# [Data for the task]
- Opening Delimiter -
(* ===== verification/AgentInternals.v ===== *)
(** * The DatadogAgentInternals of a DatadogAgent.

    Models [internal/controller/datadogagent/{ddai,profile,merge}.go],
    [global/utils.go], [override/ddai_utils.go] and [experimental/autopilot.go]: the
    objects that are made from a DatadogAgent and from the profiles applied to it.

    Parameters of the model: the merge of server-side apply and the removal of a
    field, which are the API machinery's, and the MD5 of a spec or a token. *)

From Stdlib Require Import ZArith Ascii.
From stdpp Require Import base gmap strings list.
From S2P Require Import Prelude GoRun Cluster Revision Experiment Status Untaint Profiles Remote FleetData PodMerger Objects.
From S2P Require Import Affinity AgentSpec Defaults Images Identity Override Install Workloads Features.

(** ** Fields *)

Definition set_Global_ClusterAgentToken (v : option string) (c : GlobalConfig) : GlobalConfig :=
  mkGlobalConfig (Global_Credentials c) v (Global_ClusterAgentTokenSecret c) (Global_ClusterName c) (Global_Site c)
    (Global_Endpoint c) (Global_Registry c) (Global_LogLevel c) (Global_Tags c) (Global_Env c) (Global_CommonLabels c)
    (Global_ChecksTagCardinality c) (Global_OriginDetectionUnified c) (Global_PodLabelsAsTags c)
    (Global_PodAnnotationsAsTags c) (Global_NodeLabelsAsTags c) (Global_NamespaceLabelsAsTags c)
    (Global_NamespaceAnnotationsAsTags c) (Global_KubernetesResourcesLabelsAsTags c)
    (Global_KubernetesResourcesAnnotationsAsTags c) (Global_CSI c) (Global_NetworkPolicy c) (Global_LocalService c)
    (Global_Kubelet c) (Global_DockerSocketPath c) (Global_CriSocketPath c) (Global_DisableNonResourceRules c)
    (Global_ContainerStrategy c) (Global_UseFIPSAgent c) (Global_FIPS c) (Global_SecretBackend c) (Global_UseVSock c).
Definition set_Global_ClusterAgentTokenSecret (v : option SecretConfig) (c : GlobalConfig) : GlobalConfig :=
  mkGlobalConfig (Global_Credentials c) (Global_ClusterAgentToken c) v (Global_ClusterName c) (Global_Site c)
    (Global_Endpoint c) (Global_Registry c) (Global_LogLevel c) (Global_Tags c) (Global_Env c) (Global_CommonLabels c)
    (Global_ChecksTagCardinality c) (Global_OriginDetectionUnified c) (Global_PodLabelsAsTags c)
    (Global_PodAnnotationsAsTags c) (Global_NodeLabelsAsTags c) (Global_NamespaceLabelsAsTags c)
    (Global_NamespaceAnnotationsAsTags c) (Global_KubernetesResourcesLabelsAsTags c)
    (Global_KubernetesResourcesAnnotationsAsTags c) (Global_CSI c) (Global_NetworkPolicy c) (Global_LocalService c)
    (Global_Kubelet c) (Global_DockerSocketPath c) (Global_CriSocketPath c) (Global_DisableNonResourceRules c)
    (Global_ContainerStrategy c) (Global_UseFIPSAgent c) (Global_FIPS c) (Global_SecretBackend c) (Global_UseVSock c).
Definition set_Global_Registry (v : option string) (c : GlobalConfig) : GlobalConfig :=
  mkGlobalConfig (Global_Credentials c) (Global_ClusterAgentToken c) (Global_ClusterAgentTokenSecret c)
    (Global_ClusterName c) (Global_Site c) (Global_Endpoint c) v (Global_LogLevel c) (Global_Tags c) (Global_Env c)
    (Global_CommonLabels c) (Global_ChecksTagCardinality c) (Global_OriginDetectionUnified c)
    (Global_PodLabelsAsTags c) (Global_PodAnnotationsAsTags c) (Global_NodeLabelsAsTags c)
    (Global_NamespaceLabelsAsTags c) (Global_NamespaceAnnotationsAsTags c) (Global_KubernetesResourcesLabelsAsTags c)
    (Global_KubernetesResourcesAnnotationsAsTags c) (Global_CSI c) (Global_NetworkPolicy c) (Global_LocalService c)
    (Global_Kubelet c) (Global_DockerSocketPath c) (Global_CriSocketPath c) (Global_DisableNonResourceRules c)
    (Global_ContainerStrategy c) (Global_UseFIPSAgent c) (Global_FIPS c) (Global_SecretBackend c) (Global_UseVSock c).
Definition set_Global_CommonLabels (v : gmap string string) (c : GlobalConfig) : GlobalConfig :=
  mkGlobalConfig (Global_Credentials c) (Global_ClusterAgentToken c) (Global_ClusterAgentTokenSecret c)
    (Global_ClusterName c) (Global_Site c) (Global_Endpoint c) (Global_Registry c) (Global_LogLevel c) (Global_Tags c)
    (Global_Env c) v (Global_ChecksTagCardinality c) (Global_OriginDetectionUnified c) (Global_PodLabelsAsTags c)
    (Global_PodAnnotationsAsTags c) (Global_NodeLabelsAsTags c) (Global_NamespaceLabelsAsTags c)
    (Global_NamespaceAnnotationsAsTags c) (Global_KubernetesResourcesLabelsAsTags c)
    (Global_KubernetesResourcesAnnotationsAsTags c) (Global_CSI c) (Global_NetworkPolicy c) (Global_LocalService c)
    (Global_Kubelet c) (Global_DockerSocketPath c) (Global_CriSocketPath c) (Global_DisableNonResourceRules c)
    (Global_ContainerStrategy c) (Global_UseFIPSAgent c) (Global_FIPS c) (Global_SecretBackend c) (Global_UseVSock c).
Definition set_Override_Name (v : option string) (o : DatadogAgentComponentOverride) : DatadogAgentComponentOverride :=
  mkDatadogAgentComponentOverride v (Override_Replicas o) (Override_CreatePodDisruptionBudget o)
    (Override_CreateRbac o) (Override_ServiceAccountName o) (Override_ServiceAccountAnnotations o) (Override_Image o)
    (Override_Env o) (Override_EnvFrom o) (Override_CustomConfigurations o) (Override_ExtraConfd o)
    (Override_ExtraChecksd o) (Override_CELWorkloadExclude o) (Override_Containers o) (Override_Volumes o)
    (Override_SecurityContext o) (Override_PriorityClassName o) (Override_RuntimeClassName o) (Override_Affinity o)
    (Override_DNSPolicy o) (Override_DNSConfig o) (Override_NodeSelector o) (Override_UpdateStrategy o)
    (Override_Tolerations o) (Override_Annotations o) (Override_Labels o) (Override_HostNetwork o)
    (Override_HostPID o) (Override_Disabled o) (Override_TopologySpreadConstraints o).
Definition set_Override_Affinity (v : option Affinity) (o : DatadogAgentComponentOverride) : DatadogAgentComponentOverride :=
  mkDatadogAgentComponentOverride (Override_Name o) (Override_Replicas o) (Override_CreatePodDisruptionBudget o)
    (Override_CreateRbac o) (Override_ServiceAccountName o) (Override_ServiceAccountAnnotations o) (Override_Image o)
    (Override_Env o) (Override_EnvFrom o) (Override_CustomConfigurations o) (Override_ExtraConfd o)
    (Override_ExtraChecksd o) (Override_CELWorkloadExclude o) (Override_Containers o) (Override_Volumes o)
    (Override_SecurityContext o) (Override_PriorityClassName o) (Override_RuntimeClassName o) v (Override_DNSPolicy o)
    (Override_DNSConfig o) (Override_NodeSelector o) (Override_UpdateStrategy o) (Override_Tolerations o)
    (Override_Annotations o) (Override_Labels o) (Override_HostNetwork o) (Override_HostPID o) (Override_Disabled o)
    (Override_TopologySpreadConstraints o).
Definition set_Override_Annotations (v : gmap string string) (o : DatadogAgentComponentOverride) : DatadogAgentComponentOverride :=
  mkDatadogAgentComponentOverride (Override_Name o) (Override_Replicas o) (Override_CreatePodDisruptionBudget o)
    (Override_CreateRbac o) (Override_ServiceAccountName o) (Override_ServiceAccountAnnotations o) (Override_Image o)
    (Override_Env o) (Override_EnvFrom o) (Override_CustomConfigurations o) (Override_ExtraConfd o)
    (Override_ExtraChecksd o) (Override_CELWorkloadExclude o) (Override_Containers o) (Override_Volumes o)
    (Override_SecurityContext o) (Override_PriorityClassName o) (Override_RuntimeClassName o) (Override_Affinity o)
    (Override_DNSPolicy o) (Override_DNSConfig o) (Override_NodeSelector o) (Override_UpdateStrategy o)
    (Override_Tolerations o) v (Override_Labels o) (Override_HostNetwork o) (Override_HostPID o) (Override_Disabled o)
    (Override_TopologySpreadConstraints o).
Definition set_Override_Labels (v : gmap string string) (o : DatadogAgentComponentOverride) : DatadogAgentComponentOverride :=
  mkDatadogAgentComponentOverride (Override_Name o) (Override_Replicas o) (Override_CreatePodDisruptionBudget o)
    (Override_CreateRbac o) (Override_ServiceAccountName o) (Override_ServiceAccountAnnotations o) (Override_Image o)
    (Override_Env o) (Override_EnvFrom o) (Override_CustomConfigurations o) (Override_ExtraConfd o)
    (Override_ExtraChecksd o) (Override_CELWorkloadExclude o) (Override_Containers o) (Override_Volumes o)
    (Override_SecurityContext o) (Override_PriorityClassName o) (Override_RuntimeClassName o) (Override_Affinity o)
    (Override_DNSPolicy o) (Override_DNSConfig o) (Override_NodeSelector o) (Override_UpdateStrategy o)
    (Override_Tolerations o) (Override_Annotations o) v (Override_HostNetwork o) (Override_HostPID o)
    (Override_Disabled o) (Override_TopologySpreadConstraints o).
Definition set_Override_Disabled (v : option bool) (o : DatadogAgentComponentOverride) : DatadogAgentComponentOverride :=
  mkDatadogAgentComponentOverride (Override_Name o) (Override_Replicas o) (Override_CreatePodDisruptionBudget o)
    (Override_CreateRbac o) (Override_ServiceAccountName o) (Override_ServiceAccountAnnotations o) (Override_Image o)
    (Override_Env o) (Override_EnvFrom o) (Override_CustomConfigurations o) (Override_ExtraConfd o)
    (Override_ExtraChecksd o) (Override_CELWorkloadExclude o) (Override_Containers o) (Override_Volumes o)
    (Override_SecurityContext o) (Override_PriorityClassName o) (Override_RuntimeClassName o) (Override_Affinity o)
    (Override_DNSPolicy o) (Override_DNSConfig o) (Override_NodeSelector o) (Override_UpdateStrategy o)
    (Override_Tolerations o) (Override_Annotations o) (Override_Labels o) (Override_HostNetwork o)
    (Override_HostPID o) v (Override_TopologySpreadConstraints o).

Definition set_Spec_Global (g : option GlobalConfig) (s : DatadogAgentSpec) : DatadogAgentSpec :=
  mkDatadogAgentSpec (Spec_Features s) g (Spec_Override s).
Definition set_Spec_Override (o : gmap string (option DatadogAgentComponentOverride)) (s : DatadogAgentSpec) : DatadogAgentSpec :=
  mkDatadogAgentSpec (Spec_Features s) (Spec_Global s) o.

#[export] Instance zero_ComponentOverride : Zero DatadogAgentComponentOverride :=
  mkDatadogAgentComponentOverride None None None None None ∅ None [] [] ∅ None None [] ∅ [] None None None None None None
    ∅ None [] ∅ ∅ None None None [].

(** [*p] *)
Definition deref {A : Type} (p : option A) : outcome A := from_option Ret Panic p.

#[export] Instance outcome_bind : MBind outcome := λ A B f m,
  match m with Ret a => f a | Fail e => Fail e | Panic => Panic end.

Definition of_outcome {S A : Type} (r : outcome A) : GoM S A := λ s, (s, r).

(** ** GKE Autopilot *)

Definition ExperimentalAnnotationPrefix : string := "experimental.agent.datadoghq.com".
Definition ExperimentalImageOverrideConfigSubkey : string := "image-override-config".
Definition ExperimentalAutopilotSubkey : string := "autopilot".

Definition getExperimentalAnnotationKey (subkey : string) : string := ExperimentalAnnotationPrefix +:+ "/" +:+ subkey.

(** [strings.EqualFold] with a text whose letters fold to ASCII only. *)
Definition EqualFold (s t : string) : bool := bool_decide (ToLower s = ToLower t).

Definition IsAutopilotEnabled (annotations : gmap string string) : bool :=
  bool_decide (get_key annotations ProviderAnnotationKey = GKEAutopilotProvider)
  || EqualFold (get_key annotations (getExperimentalAnnotationKey ExperimentalAutopilotSubkey)) "true".

Definition ensureGCRAutopilotRegistry (spec : DatadogAgentSpec) : DatadogAgentSpec :=
  let global := default zero (Spec_Global spec) in
  let gcr := match Global_Registry global with
             | None => set_Global_Registry (Some GCRContainerRegistry) global
             | Some registry => if IsGCRRegistry registry then global
                                else set_Global_Registry (Some GCRContainerRegistry) global
             end in
  set_Spec_Global (Some gcr) spec.

(** ** Credentials and the token of the Cluster Agent *)

Definition DefaultAPIKeyKey : string := "api_key".
Definition DefaultAPPKeyKey : string := "app_key".
Definition DefaultTokenKey : string := "token".

Definition IsValidSecretConfig (secretConfig : option SecretConfig) : bool :=
  match secretConfig with
  | None => false
  | Some c => negb (bool_decide (sc_SecretName c = "")) && negb (bool_decide (sc_KeyName c = ""))
  end.

Abbreviation Agent := (DatadogAgent DatadogAgentSpec).

Definition GetDefaultCredentialsSecretName (dda : Agent) : string := dda_Name dda +:+ "-secret".
Definition GetDefaultDCATokenSecretName (dda : Agent) : string := GetDDAName (dda_Labels dda) (dda_Name dda) +:+ "-token".

Definition newCredentials (dda : Agent) (c : DatadogCredentials) : DatadogCredentials :=
  let apiSecret := if IsValidSecretConfig (cred_APISecret c) then cred_APISecret c
                   else Some (mkSecretConfig (GetDefaultCredentialsSecretName dda) DefaultAPIKeyKey) in
  let appSecret :=
    if bool_decide (is_Some (cred_AppSecret c)) || bool_decide (is_Some (cred_AppKey c))
    then if IsValidSecretConfig (cred_AppSecret c) then cred_AppSecret c
         else Some (mkSecretConfig (GetDefaultCredentialsSecretName dda) DefaultAPPKeyKey)
    else None in
  mkCredentials None apiSecret None appSecret.

Definition setCredentialsFromDDA (dda : Agent) (ddaiGlobal : GlobalConfig) : outcome GlobalConfig :=
  c ← deref (Global_Credentials ddaiGlobal);
  Ret (set_Global_Credentials (Some (newCredentials dda c)) ddaiGlobal).

Definition setDCATokenFromDDA (dda : Agent) (ddaiGlobal : GlobalConfig) : GlobalConfig :=
  if IsValidSecretConfig (Global_ClusterAgentTokenSecret ddaiGlobal) then ddaiGlobal
  else
    set_Global_ClusterAgentToken None
      (set_Global_ClusterAgentTokenSecret (Some (mkSecretConfig (GetDefaultDCATokenSecretName dda) DefaultTokenKey)) ddaiGlobal).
- Closing Delimiter -
# [Problem description]
Word for word, output the lines of the data from its first line through the line where "From stdpp Require" appears, and stop there.

# [Finished task]
(* ===== verification/AgentInternals.v ===== *)
(** * The DatadogAgentInternals of a DatadogAgent.

    Models [internal/controller/datadogagent/{ddai,profile,merge}.go],
    [global/utils.go], [override/ddai_utils.go] and [experimental/autopilot.go]: the
    objects that are made from a DatadogAgent and from the profiles applied to it.

    Parameters of the model: the merge of server-side apply and the removal of a
    field, which are the API machinery's, and the MD5 of a spec or a token. *)

From Stdlib Require Import ZArith Ascii.
From stdpp Require Import base gmap strings list.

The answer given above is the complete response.